Secretary General to Movement of the Revolutionary Left (MIR)
- In office 1974–1986
- Preceded by: Miguel Enríquez
- Succeeded by: Movement partially dissolved

Personal details
- Born: Andrés Eduardo Pascal Allende 12 June 1943 Valparaíso, Chile
- Party: Movement of the Revolutionary Left
- Spouses: ; Carmen Castillo ​ ​(m. 1966, divorced)​ ; Mary Ann Beausire Alonso ​ ​(divorced)​ Olga Ofelia Sánchez Machado;
- Children: 4 – 5
- Parent: Laura Allende (mother);
- Relatives: Allende family; Salvador Allende (Uncle); Denise Pascal (Sister); William Beausire (ex-brother-in-law); Mónica Echeverría (ex-mother-in-law); Fernando Castillo Velasco [es] (ex-father-in-law);
- Education: Pontifical Catholic University of Chile; University of Chile (didn't graduate);

= Andrés Pascal Allende =

Chilean Marxist dissident

Andrés Pascal Allende (born 12 July 1943 in Valparaíso, Chile) is a Chilean sociologist and member of the Allende family, known for being the former Secretary General to the Movement of the Revolutionary Left and a prominent member of the Chilean Resistance and Solidarity Movement.

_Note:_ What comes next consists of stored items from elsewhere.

(* ===== verification/JobQueue.v ===== *)
(** The durable job queue (internal/domain/jobqueue, with the SQL of
    internal/repository/postgres/job_repository.go): the [jobs] table as a
    finite map of rows, every statement as one atomic update of it, and the
    worker pool that leases, executes and settles jobs.

    Rows another transaction has locked are skipped by [Dequeue] (FOR UPDATE
    SKIP LOCKED): they are an argument.  NOW(), time.Now() and the database's
    fresh ids are arguments too. *)

From stdpp Require Import sorting.
From S2P Require Import Prelude Sql.
Open Scope Z_scope.

(** ** The table *)

Inductive Status := StatusPending | StatusRunning | StatusSucceeded | StatusDead.

#[export] Instance Status_eq_dec : EqDecision Status.
Proof. solve_decision. Defined.

Definition DefaultMaxAttempts : Z := 5.

(** A row of [jobs]; nullable columns are options. *)
Record row := mkRow {
  r_type : string;
  r_payload : string;
  r_status : Status;
  r_priority : Z;
  r_attempts : Z;
  r_max_attempts : Z;
  r_idempotency_key : option string;
  r_correlation_id : option string;
  r_next_run_at : Time;
  r_leased_until : option Time;
  r_last_error : option string;
  r_result : option string;
  r_created_at : Time;
  r_updated_at : Time;
}.

Abbreviation Store := (gmap UUID row) (only parsing).

(** The Go value a row is scanned into. *)
Record Job := mkJob {
  ID : UUID;
  Type_ : string;
  Payload : string;
  JStatus : Status;
  Priority : Z;
  Attempts : Z;
  MaxAttempts : Z;
  IdempotencyKey : string;
  CorrelationID : string;
  NextRunAt : Time;
  LeasedUntil : option Time;
  LastError : string;
  Result : string;
  CreatedAt : Time;
  UpdatedAt : Time;
}.

Record EnqueueInput := mkEnqueueInput {
  in_Type : string;
  in_Payload : string;
  in_Priority : Z;
  in_MaxAttempts : Z;
  in_IdempotencyKey : string;
  in_CorrelationID : string;
  in_RunAt : Time;
}.

Record DequeueParams := mkDequeueParams {
  dq_Type : string;
  dq_Limit : Z;
  dq_Lease : Duration;
  dq_Now : Time;
}.

Inductive JobError := ErrNotFound | ErrTypeRequired | ErrDB.

Definition nullText (s : string) : option string :=
  if decide (s = "") then None else Some s.

(** [sql.NullString.String]: empty for NULL. *)
Definition text (o : option string) : string := default "" o.

Definition scanJobFrom (id : UUID) (r : row) : Job :=
  {| ID := id; Type_ := r_type r; Payload := r_payload r; JStatus := r_status r;
     Priority := r_priority r; Attempts := r_attempts r; MaxAttempts := r_max_attempts r;
     IdempotencyKey := text (r_idempotency_key r);
     CorrelationID := text (r_correlation_id r);
     NextRunAt := r_next_run_at r; LeasedUntil := r_leased_until r;
     LastError := text (r_last_error r); Result := text (r_result r);
     CreatedAt := r_created_at r; UpdatedAt := r_updated_at r |}.

(** ** Statements *)

(** [status IN ('pending', 'running')] *)
Definition live (r : row) : bool :=
  match r_status r with StatusPending | StatusRunning => true | _ => false end.

(** The partial unique index on (type, idempotency_key). *)
Definition conflicts (ty : string) (key : option string) (r : row) : bool :=
  match key with
  | None => false
  | Some _ => bool_decide (r_type r = ty) && bool_decide (r_idempotency_key r = key) && live r
  end.

Definition EnqueueInsert (id : UUID) (now dbnow : Time) (i : EnqueueInput) (st : Store)
    : option Job * Store :=
  let payload := if decide (in_Payload i = "") then "{}"%string else in_Payload i in
  let maxAttempts := if in_MaxAttempts i <=? 0 then DefaultMaxAttempts else in_MaxAttempts i in
  let runAt := if in_RunAt i =? zeroTime then now else in_RunAt i in
  let idem := nullText (in_IdempotencyKey i) in
  let corr := nullText (in_CorrelationID i) in
  if existsb (λ p : UUID * row, conflicts (in_Type i) idem p.2) (map_to_list st) then (None, st)
  else
    let r := mkRow (in_Type i) payload StatusPending (in_Priority i) 0 maxAttempts idem corr
               runAt None None None dbnow dbnow in
    (Some (scanJobFrom id r), <[id := r]> st).

(** [ORDER BY created_at DESC LIMIT 1] *)
Definition newest (best : option (UUID * row)) (p : UUID * row) : option (UUID * row) :=
  match best with
  | Some q => if r_created_at q.2 <? r_created_at p.2 then Some p else best
  | None => Some p
  end.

== Early life and education ==
Pascal was born on 12 July 1943 in Valparaíso, to Gastón Pascal Lyon and Laura Allende. Pascal has 3 older siblings, Pedro Gastón, Marianne and Denise Pascal, a politician for the Socialist Party of Chile. He is of Basque and Belgian descent.

Pascal was educated at the Grange School and Saint George's College. Continuing his education, Pascal studied sociology at the Pontifical Catholic University of Chile. Pascal also studied history at the University of Chile but didn't graduate.

In 1966, Allende married Carmen Castillo, a French-Chilean filmmaker and member of the Movement of the Revolutionary Left (MIR). The couple had one daughter, Camila Pascal Castillo, before later divorcing.

== MIR and exile ==

Pascal is the former leader of the Movement of the Revolutionary Left (MIR) along with Miguel Enríquez. After the Chilean coup of 1973, and upon original leader Miguel Enriquez's death in 1974, Andrés Pascal Allende took control of the MIR. In 1976, fled Chile and settled in Cuba.

In March 1976, Orlando Bosch was arrested by Costa Rican police on suspicion of trying to assassinate Pascal and his companion Mary-Anne Beausire. In 1978, Pascal's 4 year old son Pablo died from fulminant bacterial meningitis.

In 1986, Pascal ceased to be the Secretary General of the Movement of the Revolutionary Left.

==Return to Chile==
Pascal returned to Chile in 2002, and served as the director of planning and development at the University of Art & Social Sciences.

==Publications==
- Pascal Allende, Andrés (1968). Relaciones de poder en una localidad rural (Estudio de caso en el Valle Hurtado, Coquimbo) (1 ed.). Santiago: ICIRA.
- Pascal Allende, Andrés (2003). El MIR chileno : una experiencia revolucionaria. Argentina: Ediciones Cucaña.
- Pascal Allende, Andrés; Vidaurrázaga Aránguiz, Tamara (2011). Baer, Willi; Dellwo, Karl-Heinz; Castillo, Carmen (eds.). MIR : Die revolutionäre linke Chiles (in German). Hamburg: Laika-Verlag. ISBN 978-3942281805.